# [GIVEN DATA]
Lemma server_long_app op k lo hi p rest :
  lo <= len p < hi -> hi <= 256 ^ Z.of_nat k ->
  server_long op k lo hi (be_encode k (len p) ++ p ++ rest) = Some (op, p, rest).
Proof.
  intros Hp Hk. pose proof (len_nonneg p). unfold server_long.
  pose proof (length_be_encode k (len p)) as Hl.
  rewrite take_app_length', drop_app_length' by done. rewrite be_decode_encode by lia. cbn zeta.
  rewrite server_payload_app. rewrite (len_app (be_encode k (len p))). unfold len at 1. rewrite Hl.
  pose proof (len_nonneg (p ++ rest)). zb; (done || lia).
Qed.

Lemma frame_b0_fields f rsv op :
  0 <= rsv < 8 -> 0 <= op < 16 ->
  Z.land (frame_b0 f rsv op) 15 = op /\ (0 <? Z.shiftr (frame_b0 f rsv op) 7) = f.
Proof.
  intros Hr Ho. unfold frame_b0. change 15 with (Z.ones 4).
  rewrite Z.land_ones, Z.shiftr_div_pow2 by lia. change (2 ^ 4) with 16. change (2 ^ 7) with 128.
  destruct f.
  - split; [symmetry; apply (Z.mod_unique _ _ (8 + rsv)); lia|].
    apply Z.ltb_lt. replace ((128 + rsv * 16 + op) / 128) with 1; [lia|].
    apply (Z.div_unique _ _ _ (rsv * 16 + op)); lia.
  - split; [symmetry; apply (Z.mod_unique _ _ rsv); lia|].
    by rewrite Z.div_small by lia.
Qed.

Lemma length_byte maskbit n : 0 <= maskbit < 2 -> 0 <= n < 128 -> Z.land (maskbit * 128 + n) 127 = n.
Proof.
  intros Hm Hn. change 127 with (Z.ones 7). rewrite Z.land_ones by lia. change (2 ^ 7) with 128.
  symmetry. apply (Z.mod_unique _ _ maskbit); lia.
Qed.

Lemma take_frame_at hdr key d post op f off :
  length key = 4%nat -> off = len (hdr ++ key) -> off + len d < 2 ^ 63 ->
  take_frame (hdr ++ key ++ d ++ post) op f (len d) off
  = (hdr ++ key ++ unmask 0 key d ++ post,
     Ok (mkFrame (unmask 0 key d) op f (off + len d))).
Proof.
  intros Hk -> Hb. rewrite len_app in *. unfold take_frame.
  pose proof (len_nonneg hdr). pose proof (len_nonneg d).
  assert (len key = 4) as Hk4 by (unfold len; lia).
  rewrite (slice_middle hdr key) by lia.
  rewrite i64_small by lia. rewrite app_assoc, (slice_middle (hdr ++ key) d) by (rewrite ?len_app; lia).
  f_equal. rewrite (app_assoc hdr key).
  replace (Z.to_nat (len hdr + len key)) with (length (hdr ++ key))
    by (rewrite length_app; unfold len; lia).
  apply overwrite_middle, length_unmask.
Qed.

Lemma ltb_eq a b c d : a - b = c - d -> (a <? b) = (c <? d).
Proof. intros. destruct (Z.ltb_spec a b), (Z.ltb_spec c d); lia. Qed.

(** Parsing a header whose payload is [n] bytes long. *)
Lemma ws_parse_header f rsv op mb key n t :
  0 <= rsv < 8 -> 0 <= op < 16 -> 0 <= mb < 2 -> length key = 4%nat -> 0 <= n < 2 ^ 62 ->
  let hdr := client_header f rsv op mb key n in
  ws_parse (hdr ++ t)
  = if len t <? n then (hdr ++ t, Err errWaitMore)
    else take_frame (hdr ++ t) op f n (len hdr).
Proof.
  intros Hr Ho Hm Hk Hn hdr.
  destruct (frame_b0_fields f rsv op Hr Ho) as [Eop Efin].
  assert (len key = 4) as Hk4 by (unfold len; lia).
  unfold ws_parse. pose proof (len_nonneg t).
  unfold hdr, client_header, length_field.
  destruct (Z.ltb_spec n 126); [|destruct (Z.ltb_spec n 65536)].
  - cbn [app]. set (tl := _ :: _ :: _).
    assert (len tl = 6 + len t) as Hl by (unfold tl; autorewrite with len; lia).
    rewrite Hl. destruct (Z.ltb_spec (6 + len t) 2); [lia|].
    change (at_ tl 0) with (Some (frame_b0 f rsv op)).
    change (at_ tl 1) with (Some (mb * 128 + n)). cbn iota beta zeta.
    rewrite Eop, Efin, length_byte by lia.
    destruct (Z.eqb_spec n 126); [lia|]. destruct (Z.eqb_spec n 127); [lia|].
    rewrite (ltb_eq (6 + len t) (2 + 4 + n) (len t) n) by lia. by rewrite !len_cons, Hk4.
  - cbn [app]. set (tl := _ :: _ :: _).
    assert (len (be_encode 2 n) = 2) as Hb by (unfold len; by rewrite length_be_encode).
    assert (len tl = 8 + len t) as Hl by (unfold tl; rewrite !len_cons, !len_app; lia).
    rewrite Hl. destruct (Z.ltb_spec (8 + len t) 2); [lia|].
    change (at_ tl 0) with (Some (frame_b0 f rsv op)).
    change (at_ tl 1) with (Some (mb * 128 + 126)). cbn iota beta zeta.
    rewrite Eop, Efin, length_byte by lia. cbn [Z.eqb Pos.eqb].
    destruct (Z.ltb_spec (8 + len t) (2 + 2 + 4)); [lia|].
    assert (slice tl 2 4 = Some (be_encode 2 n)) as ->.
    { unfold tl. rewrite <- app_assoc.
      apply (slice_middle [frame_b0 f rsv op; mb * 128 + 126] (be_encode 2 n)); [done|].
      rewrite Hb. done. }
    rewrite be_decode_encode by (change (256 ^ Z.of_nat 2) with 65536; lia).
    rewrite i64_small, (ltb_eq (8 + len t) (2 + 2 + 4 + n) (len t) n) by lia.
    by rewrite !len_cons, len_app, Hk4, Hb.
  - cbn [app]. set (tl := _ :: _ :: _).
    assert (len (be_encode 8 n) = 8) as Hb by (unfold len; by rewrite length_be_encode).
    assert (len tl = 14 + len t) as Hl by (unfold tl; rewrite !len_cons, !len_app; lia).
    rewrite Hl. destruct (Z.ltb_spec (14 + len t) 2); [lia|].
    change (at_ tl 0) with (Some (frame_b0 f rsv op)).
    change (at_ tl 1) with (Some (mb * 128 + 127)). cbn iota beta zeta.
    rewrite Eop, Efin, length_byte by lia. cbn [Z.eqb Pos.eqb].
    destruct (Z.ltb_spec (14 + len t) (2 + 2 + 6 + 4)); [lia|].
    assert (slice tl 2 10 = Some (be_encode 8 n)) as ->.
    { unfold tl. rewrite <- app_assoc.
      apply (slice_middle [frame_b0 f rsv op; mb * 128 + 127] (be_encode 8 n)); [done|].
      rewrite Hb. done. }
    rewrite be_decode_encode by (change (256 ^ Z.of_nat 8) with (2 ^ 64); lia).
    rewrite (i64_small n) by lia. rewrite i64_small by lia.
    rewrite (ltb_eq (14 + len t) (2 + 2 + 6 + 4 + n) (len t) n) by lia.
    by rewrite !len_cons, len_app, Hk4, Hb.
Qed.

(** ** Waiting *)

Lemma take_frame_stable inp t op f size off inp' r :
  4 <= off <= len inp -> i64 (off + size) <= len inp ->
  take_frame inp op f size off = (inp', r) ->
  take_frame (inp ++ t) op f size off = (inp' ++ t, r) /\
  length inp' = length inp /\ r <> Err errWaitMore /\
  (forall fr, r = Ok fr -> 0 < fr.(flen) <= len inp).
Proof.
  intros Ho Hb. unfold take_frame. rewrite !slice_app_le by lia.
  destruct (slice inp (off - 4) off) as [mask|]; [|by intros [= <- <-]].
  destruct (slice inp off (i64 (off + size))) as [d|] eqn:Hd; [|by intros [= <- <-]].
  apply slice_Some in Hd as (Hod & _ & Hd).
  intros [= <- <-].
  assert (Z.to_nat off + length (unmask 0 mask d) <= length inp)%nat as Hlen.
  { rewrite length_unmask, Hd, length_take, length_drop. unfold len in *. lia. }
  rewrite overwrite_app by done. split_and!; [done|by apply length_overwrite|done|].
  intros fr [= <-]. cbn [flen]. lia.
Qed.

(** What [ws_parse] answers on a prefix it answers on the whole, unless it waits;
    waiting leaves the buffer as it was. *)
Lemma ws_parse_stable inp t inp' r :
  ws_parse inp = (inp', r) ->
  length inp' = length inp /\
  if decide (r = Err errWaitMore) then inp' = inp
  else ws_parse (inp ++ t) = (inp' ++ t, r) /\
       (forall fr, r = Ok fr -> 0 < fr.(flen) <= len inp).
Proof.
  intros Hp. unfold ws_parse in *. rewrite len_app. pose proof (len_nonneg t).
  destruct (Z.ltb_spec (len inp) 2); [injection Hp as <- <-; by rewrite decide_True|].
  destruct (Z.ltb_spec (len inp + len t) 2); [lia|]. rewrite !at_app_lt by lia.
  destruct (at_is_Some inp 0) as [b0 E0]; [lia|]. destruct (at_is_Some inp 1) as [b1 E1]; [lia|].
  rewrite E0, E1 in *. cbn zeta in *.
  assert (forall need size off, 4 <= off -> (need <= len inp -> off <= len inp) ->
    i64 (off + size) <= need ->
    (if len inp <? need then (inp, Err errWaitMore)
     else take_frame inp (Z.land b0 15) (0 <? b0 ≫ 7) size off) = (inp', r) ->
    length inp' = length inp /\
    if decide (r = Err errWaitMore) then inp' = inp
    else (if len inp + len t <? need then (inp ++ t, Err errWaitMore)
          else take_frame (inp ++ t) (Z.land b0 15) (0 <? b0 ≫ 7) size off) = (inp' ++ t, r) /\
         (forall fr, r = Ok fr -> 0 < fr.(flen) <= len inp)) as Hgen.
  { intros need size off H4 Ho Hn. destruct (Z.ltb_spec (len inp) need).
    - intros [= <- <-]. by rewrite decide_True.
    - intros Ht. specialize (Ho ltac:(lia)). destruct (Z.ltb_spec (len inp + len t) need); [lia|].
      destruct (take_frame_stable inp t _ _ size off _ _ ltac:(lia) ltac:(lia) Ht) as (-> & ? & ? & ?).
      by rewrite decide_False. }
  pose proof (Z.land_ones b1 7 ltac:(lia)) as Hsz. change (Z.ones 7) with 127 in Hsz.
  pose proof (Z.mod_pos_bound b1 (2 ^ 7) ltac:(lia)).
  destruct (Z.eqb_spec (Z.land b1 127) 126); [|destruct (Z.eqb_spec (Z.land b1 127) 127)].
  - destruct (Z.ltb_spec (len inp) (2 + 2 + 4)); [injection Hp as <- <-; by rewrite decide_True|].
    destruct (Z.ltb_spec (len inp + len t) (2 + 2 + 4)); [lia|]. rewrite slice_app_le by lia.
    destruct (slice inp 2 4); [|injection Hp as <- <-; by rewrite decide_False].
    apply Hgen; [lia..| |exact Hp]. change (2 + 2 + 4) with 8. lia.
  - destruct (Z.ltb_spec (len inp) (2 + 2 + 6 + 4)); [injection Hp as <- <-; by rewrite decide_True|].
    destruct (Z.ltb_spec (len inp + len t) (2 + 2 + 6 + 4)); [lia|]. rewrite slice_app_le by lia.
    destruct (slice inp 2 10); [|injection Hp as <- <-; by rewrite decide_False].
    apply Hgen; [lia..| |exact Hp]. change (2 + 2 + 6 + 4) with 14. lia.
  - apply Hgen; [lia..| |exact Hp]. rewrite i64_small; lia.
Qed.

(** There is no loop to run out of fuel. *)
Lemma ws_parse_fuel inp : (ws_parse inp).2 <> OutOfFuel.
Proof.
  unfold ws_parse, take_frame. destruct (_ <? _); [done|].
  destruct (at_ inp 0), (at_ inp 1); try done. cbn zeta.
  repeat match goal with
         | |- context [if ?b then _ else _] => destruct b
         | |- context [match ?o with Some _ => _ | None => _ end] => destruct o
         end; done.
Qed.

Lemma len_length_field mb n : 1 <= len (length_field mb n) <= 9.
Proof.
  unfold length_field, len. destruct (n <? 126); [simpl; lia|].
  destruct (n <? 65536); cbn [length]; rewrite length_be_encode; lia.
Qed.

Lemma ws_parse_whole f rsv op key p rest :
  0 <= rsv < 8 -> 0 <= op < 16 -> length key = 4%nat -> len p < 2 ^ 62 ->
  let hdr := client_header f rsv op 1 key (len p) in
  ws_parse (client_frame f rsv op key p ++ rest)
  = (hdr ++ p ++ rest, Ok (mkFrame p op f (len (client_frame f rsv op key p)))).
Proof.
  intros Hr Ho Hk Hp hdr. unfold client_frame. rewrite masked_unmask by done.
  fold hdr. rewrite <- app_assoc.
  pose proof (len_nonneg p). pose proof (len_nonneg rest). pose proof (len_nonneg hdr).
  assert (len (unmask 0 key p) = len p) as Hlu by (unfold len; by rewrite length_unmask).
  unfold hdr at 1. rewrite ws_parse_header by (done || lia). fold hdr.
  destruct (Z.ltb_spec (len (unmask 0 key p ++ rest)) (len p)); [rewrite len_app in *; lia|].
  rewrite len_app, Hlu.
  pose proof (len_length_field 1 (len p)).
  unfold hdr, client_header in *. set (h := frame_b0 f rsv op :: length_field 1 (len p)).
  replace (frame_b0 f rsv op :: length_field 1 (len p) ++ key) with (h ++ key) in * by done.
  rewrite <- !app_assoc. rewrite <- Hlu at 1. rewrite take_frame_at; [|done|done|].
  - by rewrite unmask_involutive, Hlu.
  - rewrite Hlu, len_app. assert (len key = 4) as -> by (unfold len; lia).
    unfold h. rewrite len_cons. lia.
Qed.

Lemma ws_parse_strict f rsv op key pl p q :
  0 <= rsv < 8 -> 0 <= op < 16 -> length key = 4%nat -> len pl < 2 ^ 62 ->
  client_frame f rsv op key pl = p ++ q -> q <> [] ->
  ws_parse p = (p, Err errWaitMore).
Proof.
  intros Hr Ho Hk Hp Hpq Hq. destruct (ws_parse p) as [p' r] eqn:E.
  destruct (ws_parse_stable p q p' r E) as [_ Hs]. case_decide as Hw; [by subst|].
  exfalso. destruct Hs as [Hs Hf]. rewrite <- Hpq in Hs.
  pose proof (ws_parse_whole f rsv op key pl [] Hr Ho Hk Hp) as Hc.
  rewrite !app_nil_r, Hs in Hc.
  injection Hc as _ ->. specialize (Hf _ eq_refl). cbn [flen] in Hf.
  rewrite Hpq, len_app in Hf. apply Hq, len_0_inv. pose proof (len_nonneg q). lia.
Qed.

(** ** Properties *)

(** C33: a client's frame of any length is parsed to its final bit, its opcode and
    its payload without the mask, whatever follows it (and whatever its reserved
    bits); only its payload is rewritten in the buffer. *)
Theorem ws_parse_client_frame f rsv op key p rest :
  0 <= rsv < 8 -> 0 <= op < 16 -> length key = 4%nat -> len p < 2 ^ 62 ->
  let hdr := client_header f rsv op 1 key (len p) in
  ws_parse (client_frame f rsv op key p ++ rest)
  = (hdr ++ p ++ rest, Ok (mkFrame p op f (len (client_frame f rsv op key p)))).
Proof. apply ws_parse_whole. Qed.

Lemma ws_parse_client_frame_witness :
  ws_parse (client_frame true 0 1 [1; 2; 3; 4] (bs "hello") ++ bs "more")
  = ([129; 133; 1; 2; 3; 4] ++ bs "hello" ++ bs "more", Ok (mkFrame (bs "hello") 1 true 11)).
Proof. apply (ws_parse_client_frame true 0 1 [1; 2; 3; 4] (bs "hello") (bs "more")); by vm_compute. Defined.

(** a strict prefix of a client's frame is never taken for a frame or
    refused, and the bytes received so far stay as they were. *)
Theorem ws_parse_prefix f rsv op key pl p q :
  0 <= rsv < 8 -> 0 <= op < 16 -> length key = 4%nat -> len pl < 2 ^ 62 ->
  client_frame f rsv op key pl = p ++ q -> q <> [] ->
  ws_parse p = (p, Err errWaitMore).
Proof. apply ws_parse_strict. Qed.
==
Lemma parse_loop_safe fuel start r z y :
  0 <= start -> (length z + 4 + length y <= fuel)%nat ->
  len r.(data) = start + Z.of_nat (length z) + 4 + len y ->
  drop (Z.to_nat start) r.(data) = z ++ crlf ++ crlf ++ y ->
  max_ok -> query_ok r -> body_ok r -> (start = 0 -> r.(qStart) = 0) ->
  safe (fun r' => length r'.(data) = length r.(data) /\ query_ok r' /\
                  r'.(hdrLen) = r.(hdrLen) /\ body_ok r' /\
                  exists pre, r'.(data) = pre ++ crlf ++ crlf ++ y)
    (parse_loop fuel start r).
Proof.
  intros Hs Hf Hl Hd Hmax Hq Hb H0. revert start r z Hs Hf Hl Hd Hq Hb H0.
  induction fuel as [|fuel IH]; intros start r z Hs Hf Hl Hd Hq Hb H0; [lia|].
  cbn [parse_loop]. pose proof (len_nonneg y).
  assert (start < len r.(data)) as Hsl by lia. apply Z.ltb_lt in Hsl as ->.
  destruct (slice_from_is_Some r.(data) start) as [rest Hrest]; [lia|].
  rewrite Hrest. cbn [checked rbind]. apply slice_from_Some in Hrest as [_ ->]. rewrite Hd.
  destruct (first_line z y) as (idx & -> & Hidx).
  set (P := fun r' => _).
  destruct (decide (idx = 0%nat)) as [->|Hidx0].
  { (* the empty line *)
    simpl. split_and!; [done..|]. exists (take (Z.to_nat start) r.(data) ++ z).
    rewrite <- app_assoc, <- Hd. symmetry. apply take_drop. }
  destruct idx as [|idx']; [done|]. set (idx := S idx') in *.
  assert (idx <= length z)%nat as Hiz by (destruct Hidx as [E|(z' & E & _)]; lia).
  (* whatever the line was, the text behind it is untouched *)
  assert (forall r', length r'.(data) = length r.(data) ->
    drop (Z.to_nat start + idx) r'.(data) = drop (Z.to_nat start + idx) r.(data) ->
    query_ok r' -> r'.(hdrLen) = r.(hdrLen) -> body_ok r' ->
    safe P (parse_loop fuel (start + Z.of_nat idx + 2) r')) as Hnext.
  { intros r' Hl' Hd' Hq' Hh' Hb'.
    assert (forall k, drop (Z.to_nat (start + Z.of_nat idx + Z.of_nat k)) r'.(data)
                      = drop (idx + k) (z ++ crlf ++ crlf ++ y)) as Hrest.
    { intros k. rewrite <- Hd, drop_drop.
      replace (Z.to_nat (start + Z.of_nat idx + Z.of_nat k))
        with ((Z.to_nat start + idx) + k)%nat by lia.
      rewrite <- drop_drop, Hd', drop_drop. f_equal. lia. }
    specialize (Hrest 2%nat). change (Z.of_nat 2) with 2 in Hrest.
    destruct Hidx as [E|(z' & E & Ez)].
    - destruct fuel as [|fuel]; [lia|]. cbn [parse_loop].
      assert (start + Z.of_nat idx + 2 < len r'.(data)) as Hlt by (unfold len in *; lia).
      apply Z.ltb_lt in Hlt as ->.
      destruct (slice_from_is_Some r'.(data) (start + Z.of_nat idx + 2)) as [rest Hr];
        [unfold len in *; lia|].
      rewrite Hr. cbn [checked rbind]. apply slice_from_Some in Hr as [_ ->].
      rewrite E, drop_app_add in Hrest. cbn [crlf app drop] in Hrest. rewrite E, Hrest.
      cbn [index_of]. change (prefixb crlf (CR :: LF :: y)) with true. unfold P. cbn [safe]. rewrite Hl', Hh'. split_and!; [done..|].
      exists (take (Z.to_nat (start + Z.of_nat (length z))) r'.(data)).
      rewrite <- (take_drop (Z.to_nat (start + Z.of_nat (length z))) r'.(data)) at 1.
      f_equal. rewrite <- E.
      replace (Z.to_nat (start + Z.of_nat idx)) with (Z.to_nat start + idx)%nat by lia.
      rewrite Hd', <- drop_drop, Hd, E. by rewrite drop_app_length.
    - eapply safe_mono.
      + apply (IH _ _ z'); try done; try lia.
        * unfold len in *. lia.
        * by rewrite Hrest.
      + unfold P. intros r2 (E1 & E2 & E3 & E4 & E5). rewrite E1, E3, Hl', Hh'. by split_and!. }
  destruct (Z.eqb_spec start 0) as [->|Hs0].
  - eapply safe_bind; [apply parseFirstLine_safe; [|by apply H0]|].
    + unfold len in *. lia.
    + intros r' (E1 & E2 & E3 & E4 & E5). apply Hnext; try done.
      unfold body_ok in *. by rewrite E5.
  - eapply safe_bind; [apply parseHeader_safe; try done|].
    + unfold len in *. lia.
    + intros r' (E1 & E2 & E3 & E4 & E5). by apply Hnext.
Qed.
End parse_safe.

# [PROBLEM DETAILS]
All that belongs in your answer is the stretch of entries above from the line with "- destruct (Z.ltb_spec (len inp) (2 + 2 + 6" through the line with "6 + 4)); [lia|]. rewrite slice_app_le by lia.", printed exactly.

# [REPLY TO THE EXERCISE]
  - destruct (Z.ltb_spec (len inp) (2 + 2 + 6 + 4)); [injection Hp as <- <-; by rewrite decide_True|].
    destruct (Z.ltb_spec (len inp + len t) (2 + 2 + 6 + 4)); [lia|]. rewrite slice_app_le by lia.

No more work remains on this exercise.